The omnipresent micro- and nanoplastics (MNPs), emerging environmental contaminants, have caused a widespread concern because of their potential threats to public health. Increasing evidence has indicated that MNPs were deeply involved in poor pregnancy outcomes, but the detailed mechanism remains obscure. In this research, we firstly identified that maternal exposure to MNPs during gestation increased both the number and rate of embryo resorption, while reducing embryonic weight, placental diameter and placental weight. This was accompanied by disrupted progesterone and estradiol synthesis in MNPs-treated mouse placentas. In addition, our data suggested that MNPs exposure disturbed placental development, as evidenced by the reduction of the total area of placenta, area of spongiotrophoblast layer and area of labyrinth layer.

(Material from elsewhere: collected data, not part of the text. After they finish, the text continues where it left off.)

(** Two areas side by side become one, with the registrations of the first. *)
Lemma run_merge s l1 p t l2 : db_rep s (l1 ++ p :: t :: l2) ->
  exists s', merge_into (a_addr p) (a_addr t) s = Ok (tt, s') /\
    db_rep s' (l1 ++ with_end (a_end t) p :: l2).
Proof.
  intros Hrep. assert (l1 ++ p :: t :: l2 = (l1 ++ [p]) ++ t :: l2) as El by (by rewrite <- app_assoc).
  pose proof Hrep as Hrep'. rewrite El in Hrep'.
  destruct (rep_links _ _ _ _ Hrep') as (Hn & Hp & Pn & Pp).
  destruct (rep_ring _ _ _ _ Hrep') as (Hnd & Hx & Hpath).
  pose proof (rep_starts _ _ Hrep') as Hst. pose proof (r_tree _ _ Hrep') as Ht.
  pose proof (r_alloc _ _ Hrep') as Hal.
  rewrite addrs_app in Hst, Ht, Hal. change (addrs (t :: l2)) with (a_addr t :: addrs l2) in *.
  assert (List.last (addrs (l1 ++ [p])) vma_list = a_addr p) as El1 by (rewrite addrs_app; apply List.last_last).
  rewrite El1 in Hp, Pp. set (x := a_addr t) in *. set (n := hd vma_list (addrs l2)) in *.
  set (a0 := a_addr p) in *.
  assert (present s x) as Px.
  { apply (rep_present _ _ Hrep'). rewrite addrs_app. set_solver. }
  assert (x <> a0 /\ x <> n) as [Xp Xn].
  { destruct (ring_in vma_list (addrs (l1 ++ [p])) (addrs l2)) as [I1 I2]. rewrite El1 in I1.
    split; intros E; apply Hx; by rewrite E. }
  destruct (holds_fields _ _ (holds_at _ _ _ _ Hrep')) as (tv & Etv & _ & Htv & _).
  set (s1 := updf n (v_set_prev a0) (updf a0 (v_set_next n) (updf a0 (v_set_end (a_end t)) s))).
  assert (forall a, present s1 a <-> present s a) as Hpr1.
  { intros a. unfold s1. by rewrite !present_updf. }
  assert (forall a, field s1 v_start a = field s v_start a) as Hfs.
  { intros a. unfold s1. by rewrite !field_updf_other. }
  destruct (run_vma_remove s1 (addrs (l1 ++ [p])) x (addrs l2)) as (s2 & E2 & Ev & Ht2 & Ha2);
    [by apply (tree_rep_ext s)|by apply (starts_ext s)|by apply (alloc_ok_ext s)|by apply Hpr1|].
  assert (forall b, body_at s2 b = body_at (updf a0 (v_set_end (a_end t)) s) b) as Hb2.
  { intros b. unfold body_at. rewrite Ev. fold (body_at s1 b).
    fold (body_at (updf a0 (v_set_end (a_end t)) s) b). unfold s1.
    rewrite (body_updf_link _ n), (body_updf_link _ a0 (v_set_next n)) by done. done. }
  assert (addrs ((l1 ++ [with_end (a_end t) p]) ++ l2) = addrs (l1 ++ [p]) ++ addrs l2) as Ea.
  { by rewrite !addrs_app. }
  destruct (holds_at _ _ _ _ Hrep) as (cells & Eb & Hcells). fold a0 in Eb.
  destruct (body_fields _ _ _ _ _ _ Eb) as (w & Ew & Hw1 & _ & Hw3 & Hw4 & _).
  destruct (run_vma_destroy s2 (l1 ++ [with_end (a_end t) p]) x l2) as (s3 & E3 & Hrep3).
  - by rewrite Ea.
  - by rewrite addrs_app in *.
  - rewrite Ea. apply (ring_unlink s s2 vma_list (addrs (l1 ++ [p])) x (addrs l2) Hnd Hx); rewrite ?El1; fold n; [..|done].
    + intros a _ Ha. unfold field. rewrite Ev. fold (field s1 v_next a). unfold s1. by fields.
    + intros a _ Ha. unfold field. rewrite Ev. fold (field s1 v_prev a). unfold s1. by fields.
    + split; cbn [fst snd]; unfold field; rewrite Ev;
        [fold (field s1 v_next a0)|fold (field s1 v_prev n)]; unfold s1; by fields.
  - rewrite Hb2, body_updf_ne; [by destruct Hrep|]. intros E. clear - Hrep E.
    pose proof (rep_nodup _ _ Hrep) as Hnd. rewrite addrs_app in Hnd.
    apply NoDup_cons in Hnd as [Hnd _]. apply Hnd. rewrite <- E. unfold a0. set_solver.
  - pose proof (r_holds _ _ Hrep) as [Hh1 Hh2]%Forall_app.
    apply Forall_cons in Hh2 as [_ Hh2]. apply Forall_cons in Hh2 as [_ Hh2].
    assert (forall a, a ∈ addrs l1 \/ a ∈ addrs l2 -> body_at s2 a = body_at s a) as Hl.
    { intros a Ha. rewrite Hb2, body_updf_ne; [done|]. intros <-.
      rewrite addrs_app, <- app_assoc in Hnd. apply NoDup_cons in Hnd as [_ Hnd].
      change (addrs [p] ++ addrs l2) with (a0 :: addrs l2) in Hnd. rewrite <- Permutation_middle in Hnd.
      apply NoDup_cons in Hnd as [Hnd _]. by apply Hnd, elem_of_app. }
    rewrite <- app_assoc. apply Forall_app. split; [eapply holds_ext; [|exact Hh1]; eauto|].
    constructor; [|eapply holds_ext; [|exact Hh2]; eauto].
    exists cells. cbn [a_addr with_end a_start a_end a_regs]. fold a0. rewrite Hb2.
    rewrite (body_updf_eq _ _ _ _ Ew). unfold body. cbn. by rewrite Hw1, Hw3, Hw4.
  - pose proof (r_order _ _ Hrep) as Ho. rewrite <- app_assoc. cbn [app].
    rewrite in_order_app, !in_order_cons in *. unfold area_pages in *.
    destruct Ho as (O1 & (P1 & (P2 & O2 & O3) & O4) & O5). specialize (O4 t ltac:(by left)).
    cbn [a_start a_end with_end]. split; [done|]. split; [split; [lia|by split]|].
    intros a b Ha [->|Hb]%elem_of_cons.
    + apply (O5 a p); [done|by left].
    + apply (O5 a b); [done|]. by do 2 right.
  - by apply Hpr1 in Px as [v Ex]; exists v; rewrite Ev.
  - exists s3. rewrite <- app_assoc in Hrep3. split; [|done]. unfold merge_into.
    rewrite (st_bind_run _ _ _ _ _ (run_get_vma _ _ _ Etv)), Htv, (field_get _ _ _ v_next Etv).
    fold a0 x. rewrite Hn. run_upds. fold s1. by rewrite (st_bind_run _ _ _ _ _ E2).
Qed.
End regs.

Subsequently, in vivo and in vitro experiments further indicated that MNPs compromised syncytialization process and decreased the expression of syncytialization markers in mouse placentas and human placental trophoblasts. Further investigation indicated that PERK/eIF2α/ATF4 signaling was activated in MNPs-treated mouse placentas and human placental trophoblasts. More importantly, inhibition of PERK partially restored syncytialization insufficiency caused by MNPs administration. On the whole, our results suggested that gestational exposure to MNPs disturbed placental trophoblasts syncytialization possibly through activating PERK/eIF2α/ATF4 pathway, resulting in aberrant placentation and poor pregnancy outcomes.